┌─ Supplied records

(* ===== verification/Attachment.v ===== *)
(** * Binary attachment sections (FileAttachment::{wire_size, write_wire, read_wire})

    Layout of a section:
    [id_len:u8 | id | name_len:u8 | name | ct_len:u8 | ct | data_len:u32 | data]. *)

From S2P Require Import Prelude Utf8 Json Protocol.
#[local] Open Scope Z_scope.

(** ** Definitions *)

(** [FileAttachment::wire_size]. *)
Definition wire_size (a : FileAttachment) : Z :=
  1 + str_len (att_id a) + 1 + str_len (att_name a) + 1 + str_len (att_content_type a)
  + 4 + blen (att_data a).

(** [FileAttachment::write_wire]: the buffer after the appends. *)
Definition write_wire (a : FileAttachment) (buf : bytes) : bytes :=
  let buf := buf ++ [byte_of_Z (str_len (att_id a))] in
  let buf := buf ++ str_bytes (att_id a) in
  let buf := buf ++ [byte_of_Z (str_len (att_name a))] in
  let buf := buf ++ str_bytes (att_name a) in
  let buf := buf ++ [byte_of_Z (str_len (att_content_type a))] in
  let buf := buf ++ str_bytes (att_content_type a) in
  let buf := buf ++ to_be_bytes (cast_u32 (blen (att_data a))) in
  buf ++ att_data a.

(** One length-prefixed string of [read_wire]: the checks, the index and the
    slice, with the field's two error messages. *)
Definition read_field (len_msg field_msg : string) (data : bytes) (pos : Z) :
    result ProtocolError (string * Z) :=
  if bool_decide (blen data <= pos) then Err (InvalidAttachmentEncoding len_msg)
  else
    b ← index data pos;
    let len := Z_of_byte b in
    let pos := pos + 1 in
    if bool_decide (blen data < pos + len) then Err (InvalidAttachmentEncoding field_msg)
    else
      field ← slice data pos (pos + len);
      Ok (from_utf8_lossy field, pos + len).

(** [FileAttachment::read_wire]. *)
Definition read_wire (data : bytes) : result ProtocolError (FileAttachment * bytes) :=
  '(id, pos) ← read_field "truncated id_len" "truncated id" data 0;
  '(name, pos) ← read_field "truncated name_len" "truncated name" data pos;
  '(content_type, pos) ← read_field "truncated ct_len" "truncated content_type" data pos;
  if bool_decide (blen data < pos + 4)
  then Err (InvalidAttachmentEncoding "truncated data_len")
  else
    b0 ← index data pos;
    b1 ← index data (pos + 1);
    b2 ← index data (pos + 2);
    b3 ← index data (pos + 3);
    let data_len := from_be_bytes b0 b1 b2 b3 in
    let pos := pos + 4 in
    if bool_decide (blen data < pos + data_len)
    then Err (InvalidAttachmentEncoding "truncated data")
    else
      payload ← slice data pos (pos + data_len);
      let pos := pos + data_len in
      rest ← slice_from data pos;
      Ok ({| att_id := id; att_name := name; att_content_type := content_type;
             att_data := payload |}, rest).

(** Attachments a section can represent: the Rust types' own invariants, the
    one-byte bounds on the three names and the four-byte bound on the data. *)
Definition att_wf (a : FileAttachment) : Prop :=
  str_wf (att_id a) /\ str_wf (att_name a) /\ str_wf (att_content_type a)
  /\ str_len (att_id a) < 256 /\ str_len (att_name a) < 256
  /\ str_len (att_content_type a) < 256 /\ blen (att_data a) < 2 ^ 32.

(** The section layout over raw field bytes: the grammar of the wire format. *)
Definition field_wire (f : bytes) : bytes := byte_of_Z (blen f) :: f.
Definition section_wire (i n c d : bytes) : bytes :=
  field_wire i ++ field_wire n ++ field_wire c ++ to_be_bytes (blen d) ++ d.

(** ** Lemmas *)
Lemma to_be_bytes_cast n : to_be_bytes (cast_u32 n) = to_be_bytes n.
Proof.
  unfold wrap. rewrite <- (from_to_be_bytes n _ _ _ _ eq_refl). apply to_from_be_bytes.
Qed.

Lemma write_wire_section a buf :
  write_wire a buf =
  buf ++ section_wire (str_bytes (att_id a)) (str_bytes (att_name a))
           (str_bytes (att_content_type a)) (att_data a).
Proof.
  unfold write_wire, section_wire, field_wire. rewrite to_be_bytes_cast.
  rewrite <- !app_assoc. done.
Qed.

Lemma blen_section i n c d :
  blen (section_wire i n c d) = 1 + blen i + 1 + blen n + 1 + blen c + 4 + blen d.
Proof. unfold section_wire, field_wire. len_lia. Qed.

Lemma blen_write_wire a buf : blen (write_wire a buf) = blen buf + wire_size a.
Proof. rewrite write_wire_section, blen_app, blen_section. unfold wire_size, str_len. lia. Qed.

(** Reading a field that sits between a prefix and a suffix. *)
Lemma read_field_mid m1 m2 pre f suf data pos :
  data = pre ++ field_wire f ++ suf -> pos = blen pre -> blen f < 256 ->
  read_field m1 m2 data pos = Ok (from_utf8_lossy f, pos + blen (field_wire f)).
Proof.
  intros -> -> Hf. unfold read_field, field_wire.
  pose proof (blen_nonneg f). pose proof (blen_nonneg suf). pose proof (blen_nonneg pre).
  rewrite bool_decide_false by len_lia.
  rewrite index_app_r, Z.sub_diag by lia. cbn [app]. rewrite index_cons_0.
  msimpl. rewrite Z_of_byte_small by lia.
  rewrite bool_decide_false by len_lia.
  replace (pre ++ byte_of_Z (blen f) :: f ++ suf)
    with ((pre ++ [byte_of_Z (blen f)]) ++ f ++ suf) by (by rewrite <- app_assoc).
  rewrite slice_mid by len_lia. msimpl. do 2 f_equal. len_lia.
Qed.

(** The four bytes of an integer that sits between a prefix and a suffix. *)
Lemma index_be_mid {E} pre n suf data pos :
  data = pre ++ to_be_bytes n ++ suf -> pos = blen pre ->
  index (E:=E) data pos = Ok (byte_of_Z (Z.shiftr n 24))
  /\ index (E:=E) data (pos + 1) = Ok (byte_of_Z (Z.shiftr n 16))
  /\ index (E:=E) data (pos + 2) = Ok (byte_of_Z (Z.shiftr n 8))
  /\ index (E:=E) data (pos + 3) = Ok (byte_of_Z n).
Proof.
  intros -> ->.
  assert (Hi : forall i, 0 <= i ->
    index (E:=E) (pre ++ to_be_bytes n ++ suf) (blen pre + i) = index (to_be_bytes n ++ suf) i).
  { intros i Hi. rewrite index_app_r by lia. f_equal. lia. }
  rewrite <- (Z.add_0_r (blen pre)) at 1. rewrite !Hi by lia. split_and!; reflexivity.
Qed.

Lemma index_be_head {E} n suf :
  index (E:=E) (to_be_bytes n ++ suf) 0 = Ok (byte_of_Z (Z.shiftr n 24))
  /\ index (E:=E) (to_be_bytes n ++ suf) 1 = Ok (byte_of_Z (Z.shiftr n 16))
  /\ index (E:=E) (to_be_bytes n ++ suf) 2 = Ok (byte_of_Z (Z.shiftr n 8))
  /\ index (E:=E) (to_be_bytes n ++ suf) 3 = Ok (byte_of_Z n).
Proof. split_and!; reflexivity. Qed.

(** Reading back any section whose fields fit their length prefixes. *)
Lemma read_section i n c d rest :
  blen i < 256 -> blen n < 256 -> blen c < 256 -> blen d < 2 ^ 32 ->
  read_wire (section_wire i n c d ++ rest) =
  Ok ({| att_id := from_utf8_lossy i; att_name := from_utf8_lossy n;
         att_content_type := from_utf8_lossy c; att_data := d |}, rest).
Proof.
  intros Hi Hn Hc Hd. unfold section_wire. set (data := (_ ++ _) ++ rest).
  pose proof (blen_nonneg d). pose proof (blen_nonneg rest).
  assert (Hdata : data = field_wire i ++ field_wire n ++ field_wire c
                           ++ to_be_bytes (blen d) ++ d ++ rest)
    by (subst data; by rewrite <- !app_assoc).
  unfold read_wire.
  rewrite (read_field_mid _ _ [] i (field_wire n ++ field_wire c ++ to_be_bytes (blen d) ++ d ++ rest)) by done.
  msimpl.
  rewrite (read_field_mid _ _ (field_wire i) n (field_wire c ++ to_be_bytes (blen d) ++ d ++ rest)) by done.
  msimpl.
  set (pre := field_wire i ++ field_wire n).
  rewrite (read_field_mid _ _ pre c (to_be_bytes (blen d) ++ d ++ rest))
    by (subst pre; rewrite <- ?app_assoc; done || len_lia).
  msimpl.
  set (pre' := pre ++ field_wire c).
  assert (Hdata' : data = pre' ++ to_be_bytes (blen d) ++ d ++ rest)
    by (subst pre' pre; rewrite <- !app_assoc; done).
  set (pos := _ + blen (field_wire c)).
  assert (Hpos : pos = blen pre') by (subst pos pre' pre; len_lia).
  assert (Hlen : blen data = pos + 4 + blen d + blen rest) by (rewrite Hdata', Hpos; len_lia).
  rewrite bool_decide_false by lia.
  destruct (index_be_mid (E:=ProtocolError) pre' _ _ data pos Hdata' Hpos) as (-> & -> & -> & ->).
  msimpl.
  rewrite (from_to_be_bytes (blen d)), Z.mod_small by (done || lia).
  rewrite bool_decide_false by lia.
  assert (Hdata'' : data = (pre' ++ to_be_bytes (blen d)) ++ d ++ rest)
    by (by rewrite <- app_assoc).
  rewrite Hdata'', slice_mid by len_lia. msimpl.
  rewrite app_assoc, slice_from_app by len_lia. done.
Qed.

(** A field that was read is a field that is there. *)
Lemma read_field_inv m1 m2 data pos s pos' :
  0 <= pos -> read_field m1 m2 data pos = Ok (s, pos') ->
  exists f, blen f < 256 /\ s = from_utf8_lossy f /\ 0 <= pos' <= blen data
    /\ drop (Z.to_nat pos) data = field_wire f ++ drop (Z.to_nat pos') data.
Proof.
  unfold read_field. intros Hpos. case_bool_decide; [done|]. intros Hr.
  apply bind_Ok_inv in Hr as (b & [Hb Hlt]%index_drop & Hr).
  case_bool_decide; [done|].
  apply bind_Ok_inv in Hr as (f & (Hf & ? & ? & Hlen)%slice_drop & [= <- <-]).
  pose proof (Z_of_byte_range b).
  exists f. split_and!; [lia|done|lia|lia|].
  rewrite Hb, Hf. unfold field_wire. cbn [app]. f_equal.
  apply Z_of_byte_inj. rewrite Z_of_byte_small; lia.
Qed.

(** The data length and the data, once the three fields are read. *)
Lemma read_tail_inv data pos b0 b1 b2 b3 d rest :
  index (E:=ProtocolError) data pos = Ok b0 -> index (E:=ProtocolError) data (pos + 1) = Ok b1 ->
  index (E:=ProtocolError) data (pos + 2) = Ok b2 ->
  index (E:=ProtocolError) data (pos + 3) = Ok b3 ->
  slice (E:=ProtocolError) data (pos + 4) (pos + 4 + from_be_bytes b0 b1 b2 b3) = Ok d ->
  slice_from (E:=ProtocolError) data (pos + 4 + from_be_bytes b0 b1 b2 b3) = Ok rest ->
  blen d < 2 ^ 32 /\ drop (Z.to_nat pos) data = to_be_bytes (blen d) ++ d ++ rest.
Proof.
  intros [H0 ?]%index_drop [H1 _]%index_drop [H2 _]%index_drop [H3 _]%index_drop
    (Hd & ? & ? & Hlen)%slice_drop [Hr _]%slice_from_drop.
  pose proof (from_be_bytes_range b0 b1 b2 b3).
  split; [lia|]. replace (blen d) with (from_be_bytes b0 b1 b2 b3) by lia.
  rewrite to_from_be_bytes, H0, H1. cbn [app].
  replace (pos + 1 + 1) with (pos + 2) by lia. rewrite H2.
  replace (pos + 2 + 1) with (pos + 3) by lia. rewrite H3.
  replace (pos + 3 + 1) with (pos + 4) by lia. by rewrite Hd, Hr.
Qed.

(** The only error of the section reader. *)
Definition attachment_error (e : ProtocolError) : Prop :=
  exists msg, e = InvalidAttachmentEncoding msg.

Lemma errs_in_read_field m1 m2 data pos :
  0 <= pos -> errs_in attachment_error (read_field m1 m2 data pos).
Proof.
  intros Hpos. unfold read_field. case_bool_decide; [by eexists|].
  apply errs_in_bind; [apply errs_in_index; lia|]. intros b _.
  case_bool_decide; [by eexists|]. pose proof (Z_of_byte_range b).
  apply errs_in_bind; [apply errs_in_slice; lia|done].
Qed.

Lemma errs_in_read_wire data : errs_in attachment_error (read_wire data).
Proof.
  unfold read_wire.
  apply errs_in_bind; [by apply errs_in_read_field|].
  intros [id p1] (? & _ & _ & ? & _)%read_field_inv; [|lia].
  apply errs_in_bind; [apply errs_in_read_field; lia|].
  intros [nm p2] (? & _ & _ & ? & _)%read_field_inv; [|lia].
  apply errs_in_bind; [apply errs_in_read_field; lia|].
  intros [ct p3] (? & _ & _ & ? & _)%read_field_inv; [|lia].
  case_bool_decide; [by eexists|].
  do 4 (apply errs_in_bind; [apply errs_in_index; lia|]; intros ? _).
  case_bool_decide; [by eexists|].
  match goal with |- context [from_be_bytes ?a ?b ?c ?d] =>
    pose proof (from_be_bytes_range a b c d) end.
  apply errs_in_bind; [apply errs_in_slice; lia|]. intros ? _.
  apply errs_in_bind; [apply errs_in_slice_from; lia|done].
Qed.

(** [read_wire] accepts exactly the byte strings that start with a section: it
    returns an attachment and a remainder if and only if the input is a length-
    prefixed id, name and content type (each under 256 bytes), a four-byte data
    length and the data, followed by that remainder; the three texts are the lossy
    UTF-8 decodings of the field bytes. *)
Lemma read_wire_iff data a rest :
  read_wire data = Ok (a, rest) <->
  exists i n c d,
    data = section_wire i n c d ++ rest
    /\ blen i < 256 /\ blen n < 256 /\ blen c < 256 /\ blen d < 2 ^ 32
    /\ a = {| att_id := from_utf8_lossy i; att_name := from_utf8_lossy n;
              att_content_type := from_utf8_lossy c; att_data := d |}.
Proof.
  split.
  - intros Hr. unfold read_wire in Hr.
    apply bind_Ok_inv in Hr as ([id p1] & (i & ? & -> & ? & Hi)%read_field_inv & Hr); [|lia].
    apply bind_Ok_inv in Hr as ([nm p2] & (n & ? & -> & ? & Hn)%read_field_inv & Hr); [|lia].
    apply bind_Ok_inv in Hr as ([ct p3] & (c & ? & -> & ? & Hc)%read_field_inv & Hr); [|lia].
    case_bool_decide; [done|].
    apply bind_Ok_inv in Hr as (b0 & Hb0 & Hr). apply bind_Ok_inv in Hr as (b1 & Hb1 & Hr).
    apply bind_Ok_inv in Hr as (b2 & Hb2 & Hr). apply bind_Ok_inv in Hr as (b3 & Hb3 & Hr).
    case_bool_decide; [done|].
    apply bind_Ok_inv in Hr as (d & Hd & Hr). apply bind_Ok_inv in Hr as (r & Hrest & [= <- <-]).
    destruct (read_tail_inv _ _ _ _ _ _ _ _ Hb0 Hb1 Hb2 Hb3 Hd Hrest) as [? Htail].
    exists i, n, c, d. split_and!; [|done..].
    change data with (drop (Z.to_nat 0) data). rewrite Hi, Hn, Hc, Htail.
    unfold section_wire. by rewrite <- !app_assoc.
  - intros (i & n & c & d & -> & ? & ? & ? & ? & ->). by apply read_section.
Qed.

Lemma attachment_read a rest :
  att_wf a -> read_wire (write_wire a [] ++ rest) = Ok (a, rest).
Proof.
  intros (Hi & Hn & Hc & ? & ? & ? & ?). rewrite write_wire_section. cbn [app].
  rewrite read_section by done. rewrite !from_utf8_lossy_str by done. by destruct a.
Qed.

(** ** Properties *)
Definition sample_attachment : FileAttachment :=
  inline_bytes "f1" "test.bin" "application/octet-stream" [x01; x02; x03; x04; x05].

Lemma sample_attachment_wf : att_wf sample_attachment.
Proof. unfold att_wf, str_wf. vm_compute. split_and!; done. Qed.

(** [read_wire] is memory safe: on every input it returns an attachment or
    an [InvalidAttachmentEncoding] error; no index or slice is out of bounds. *)
Lemma read_wire_safe data :
  (exists a rest, read_wire data = Ok (a, rest))
  \/ (exists msg, read_wire data = Err (InvalidAttachmentEncoding msg)).
Proof.
  destruct (errs_in_cases _ _ (errs_in_read_wire data)) as [[[a rest] ?]|(e & ? & [msg ->])].
  - left. eauto.
  - right. eauto.
Qed.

└─

Retype the entries above exactly, but only from the line containing "(** ** Lemmas *)" through the line containing "with ((pre ++", both included.

(** ** Lemmas *)
Lemma to_be_bytes_cast n : to_be_bytes (cast_u32 n) = to_be_bytes n.
Proof.
  unfold wrap. rewrite <- (from_to_be_bytes n _ _ _ _ eq_refl). apply to_from_be_bytes.
Qed.

Lemma write_wire_section a buf :
  write_wire a buf =
  buf ++ section_wire (str_bytes (att_id a)) (str_bytes (att_name a))
           (str_bytes (att_content_type a)) (att_data a).
Proof.
  unfold write_wire, section_wire, field_wire. rewrite to_be_bytes_cast.
  rewrite <- !app_assoc. done.
Qed.

Lemma blen_section i n c d :
  blen (section_wire i n c d) = 1 + blen i + 1 + blen n + 1 + blen c + 4 + blen d.
Proof. unfold section_wire, field_wire. len_lia. Qed.

Lemma blen_write_wire a buf : blen (write_wire a buf) = blen buf + wire_size a.
Proof. rewrite write_wire_section, blen_app, blen_section. unfold wire_size, str_len. lia. Qed.

(** Reading a field that sits between a prefix and a suffix. *)
Lemma read_field_mid m1 m2 pre f suf data pos :
  data = pre ++ field_wire f ++ suf -> pos = blen pre -> blen f < 256 ->
  read_field m1 m2 data pos = Ok (from_utf8_lossy f, pos + blen (field_wire f)).
Proof.
  intros -> -> Hf. unfold read_field, field_wire.
  pose proof (blen_nonneg f). pose proof (blen_nonneg suf). pose proof (blen_nonneg pre).
  rewrite bool_decide_false by len_lia.
  rewrite index_app_r, Z.sub_diag by lia. cbn [app]. rewrite index_cons_0.
  msimpl. rewrite Z_of_byte_small by lia.
  rewrite bool_decide_false by len_lia.
  replace (pre ++ byte_of_Z (blen f) :: f ++ suf)
    with ((pre ++ [byte_of_Z (blen f)]) ++ f ++ suf) by (by rewrite <- app_assoc).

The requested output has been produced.